Superior performance over Gibbs sampling

Outperforms particle MCMC in experiments

Inherits geometric mixing properties

Abstract

Markov jump processes (MJPs) are continuous-time stochastic processes widely used in a variety of applied disciplines. Inference for MJPs typically proceeds via Markov chain Monte Carlo, the state-of-the-art being a uniformization-based auxiliary variable Gibbs sampler. This was designed for situations where the MJP parameters are known, and Bayesian inference over unknown parameters is typically carried out by incorporating it into a larger Gibbs sampler. This strategy of sampling parameters given path, and path given parameters can result in poor Markov chain mixing. In this work, we propose a simple and elegant algorithm to address this problem.

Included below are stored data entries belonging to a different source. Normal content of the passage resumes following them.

Lemma kept_CreateUser d0 now salt username realName phone email password roleIDs domainIDs createdBy :
  preserves (kept_passwords (λ id, last_id (users d0) < id) d0)
    (CreateUser rsaUtil now salt username realName phone email password roleIDs domainIDs createdBy).
Proof.
  unfold CreateUser. destruct (hash_new_password _ _ _) as [hash|e]; [|apply preserves_ret].
  unfold bind_ok. kept_step; [|repeat kept_step].
  apply preserves_write_unique. intros d id d' [Hm Hd]. unfold insert_user. case_match; [done|]. intros [= <- <-].
  split; simpl; [lia|]. intros v [Hv| ->%list_elem_of_singleton]%elem_of_app; [by apply Hd|]. right. simpl. lia.
Qed.
Lemma kept_store (P : Z → Prop) d0 now id hash : P id → preserves (kept_passwords P d0) (store_password now id hash).
Proof. intros HP. apply preserves_write_udb. intros d. by apply kept_passwords_set. Qed.
Lemma kept_ResetPassword (P : Z → Prop) d0 now id salt newPassword :
  P id → preserves (kept_passwords P d0) (ResetPassword rsaUtil now id salt newPassword).
Proof. intros HP. unfold ResetPassword. case_match; [by apply kept_store|apply preserves_ret]. Qed.

Lemma kept_ChangePassword d now salt op old new fs :
  kept_passwords (sets_password (RChangePassword now salt op (Some (old, new))) d) d
    (ChangePassword rsaUtil now (op_id op) salt old new d fs).2.1.
Proof.
  unfold ChangePassword, bind_ok. rewrite run_bind. unfold GetUserByID, Users.select.
  destruct (answers_query ErrDB (λ d, with_password <$> user_row (op_id op) d) d fs) as (fs' & [->|[-> _]] & _);
    [|apply kept_passwords_refl].
  destruct (user_row (op_id op) d) as [u|] eqn:Eu; [|apply kept_passwords_refl]. simpl.
  destruct (decryptPassword rsaUtil old) as [p|] eqn:Ep; [|apply kept_passwords_refl].
  destruct (CompareHashAndPassword (Password u) p) eqn:Ec; simpl; [|apply kept_passwords_refl].
  destruct (hash_new_password rsaUtil salt new); [|apply kept_passwords_refl].
  apply kept_store; [|apply kept_passwords_refl]. split; [done|]. by exists u, p.
Qed.

Ltac from_start :=
  match goal with
  | |- kept_passwords ?P ?d0 (?m ?d ?fs).2.1 =>
      cut (preserves (kept_passwords P d0) m); [intros Hm; apply Hm, kept_passwords_refl|]
  end.

Lemma kept_h_ChangePassword q d now salt op req fs :
  q = RChangePassword now salt op req → kept_passwords (sets_password q d) d (serve rsaUtil q d fs).2.1.
Proof.
  intros ->. cbn [serve]. unfold done, h_ChangePassword. rewrite run_bind. destruct req as [[old new]|]; [|apply kept_passwords_refl].
  rewrite run_bind. pose proof (kept_ChangePassword d now salt op old new fs) as Hk.
  by destruct (ChangePassword _ _ _ _ _ _ d fs) as [[?|[]] [d' fs']].
Qed.

Lemma kept_serve q d fs : kept_passwords (sets_password q d) d (serve rsaUtil q d fs).2.1.
Proof.
  destruct q as [now salt op req|now op id req|id|op id roleIDs|op id domainIDs|now op req|now salt op req|now salt op id req|req|id req|id];
    try by eapply kept_h_ChangePassword.
  all: simpl; from_start; apply preserves_done.
  - unfold h_CreateUser. destruct req as [req|]; [|apply preserves_ret]. repeat kept_step. apply kept_CreateUser.
  - unfold h_UpdateUser, UpdateUserWithDomainCheck, update_roles, update_domains, AssignUserRoles, AssignUserDomains.
    repeat first [apply kept_passwords_UpdateUser | kept_step].
  - unfold h_DeleteUser, DeleteUser. repeat kept_step.
  - unfold h_AssignUserRoles, AssignUserRoles. repeat kept_step.
  - unfold h_AssignUserDomains, AssignUserDomains. repeat kept_step.
  - unfold h_UpdateCurrentUser, UpdateCurrentUser. repeat first [apply kept_passwords_UpdateUser | kept_step].
  - unfold h_ResetUserPassword, ResetUserPasswordWithDomainCheck. destruct (id <=? 0); [apply preserves_ret|].
    destruct req as [newPassword|]; [|apply preserves_ret]. repeat kept_step. by apply kept_ResetPassword.
  - unfold h_CreateDomain, CreateDomain, GetDomainByID. repeat kept_step.
  - unfold h_UpdateDomain, UpdateDomain, GetDomainByID. repeat kept_step.
  - unfold h_DeleteDomain, DeleteDomain, GetDomain. repeat kept_step.
Qed.

(** C20: whatever fails, the password of an account changes only by the request
    of its own user that gives the old one, or by a reset that names the
    account; every other row in the table is of a user just created. *)
Theorem passwords_change_with_the_old_one q d fs v :
  v ∈ rows (users (serve rsaUtil q d fs).2.1) →
  (∃ w, w ∈ rows (users d) ∧ u_ID w = u_ID v ∧ Password w = Password v) ∨ sets_password q d (u_ID v).
Proof. apply (kept_serve q d fs). Qed.
End passwords.

(** ** A small office

    [root] is the system administrator, [anna] administers domain 10, [ben] is
    a user of domain 20. *)
#[export] Instance toy_bcrypt : Bcrypt := {|
  GenerateFromPassword _ p := if Nat.leb (String.length p) 72 then Some ("$2a$" +:+ p) else None;
  CompareHashAndPassword h p := bool_decide (h = "$2a$" +:+ p);
|}.
#[export] Instance toy_bcrypt_laws : BcryptLaws toy_bcrypt.
Proof.
  split.
  - intros salt p h q. simpl. destruct (Nat.leb _ _); [|done]. intros [= <-]. apply bool_decide_ext. split; [|by intros ->].
    intros [= ?]. done.
  - done.
  - intros salt p Hp. simpl. by rewrite (proj2 (Nat.leb_le _ _)).
Qed.

Definition account (id : Z) (name password : string) : User := mkUser id name ("$2a$" +:+ password) "" "" "" true None None 0 0.
Definition office : udb :=
  mkUdb
    (mkDb (mkTable [mkRole 1 "" "system_admin" "" true None None; mkRole 2 "" "domain_admin" "" true None None;
                    mkRole 3 "" "viewer" "" true None None] 3)
       (mkTable [] 0) (mkTable [mkUserRole 1 1 None; mkUserRole 2 2 None; mkUserRole 3 3 None] 3) (mkTable [] 0)
       (mkTable [mkDomain 10 "north" ""; mkDomain 20 "south" ""] 20)
       (mkTable [mkUserDomain 2 10 true; mkUserDomain 3 20 true] 2))
    (mkTable [account 1 "root" "root01"; account 2 "anna" "anna01"; account 3 "ben" "ben001"] 3)
    (mkTable [] 0) [] [].
Definition anna : operator := mkOperator 2 "domain_admin" 10.
Definition encrypted (p : string) : string := match Encrypt demo_rsa "" p with Ok c => c | Err _ => "" end.
Definition admins (d : udb) : list Z := filter (λ i, 0 <? admin_count i (rbac d) = true) [1; 2; 3; 4].

(** A property of all rows of a given table. *)
Ltac each_row := apply Forall_forall; repeat constructor; simpl; try lia.
Ltac distinct := by apply (bool_decide_unpack _).

Lemma office_ok : users_ok office.
Proof.
  split; [split; [distinct|each_row]|distinct| |split; [distinct|each_row]|distinct|distinct].
  intros u Hu. assert (∃ p, validatePlaintextPassword p = Ok tt ∧ Password u = "$2a$" +:+ p) as (p & Hv & Hp).
  { revert u Hu. apply Forall_forall. repeat (apply Forall_cons; split; [refine (ex_intro _ _ (conj _ eq_refl)); by vm_compute|]). done. }
  right. exists "", p. split; [done|]. simpl. rewrite Hp. unfold validatePlaintextPassword in Hv.
  destruct (Nat.leb_spec (String.length p) 72); [done|]. destruct (Nat.ltb_spec (String.length p) passwordMinLength); [done|].
  destruct (Nat.ltb_spec passwordMaxLength (String.length p)); [done|]. unfold passwordMaxLength in *. lia.
Qed.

Our scheme brings Metropolis-Hastings approaches for discrete-time hidden Markov models to the continuous-time setting, resulting in a complete and clean recipe for parameter and path inference in MJPs. In our experiments, we demonstrate superior performance over Gibbs sampling, as well as another popular approach, particle MCMC. We also show our sampler inherits geometric mixing from an `ideal' sampler that operates without computational constraints.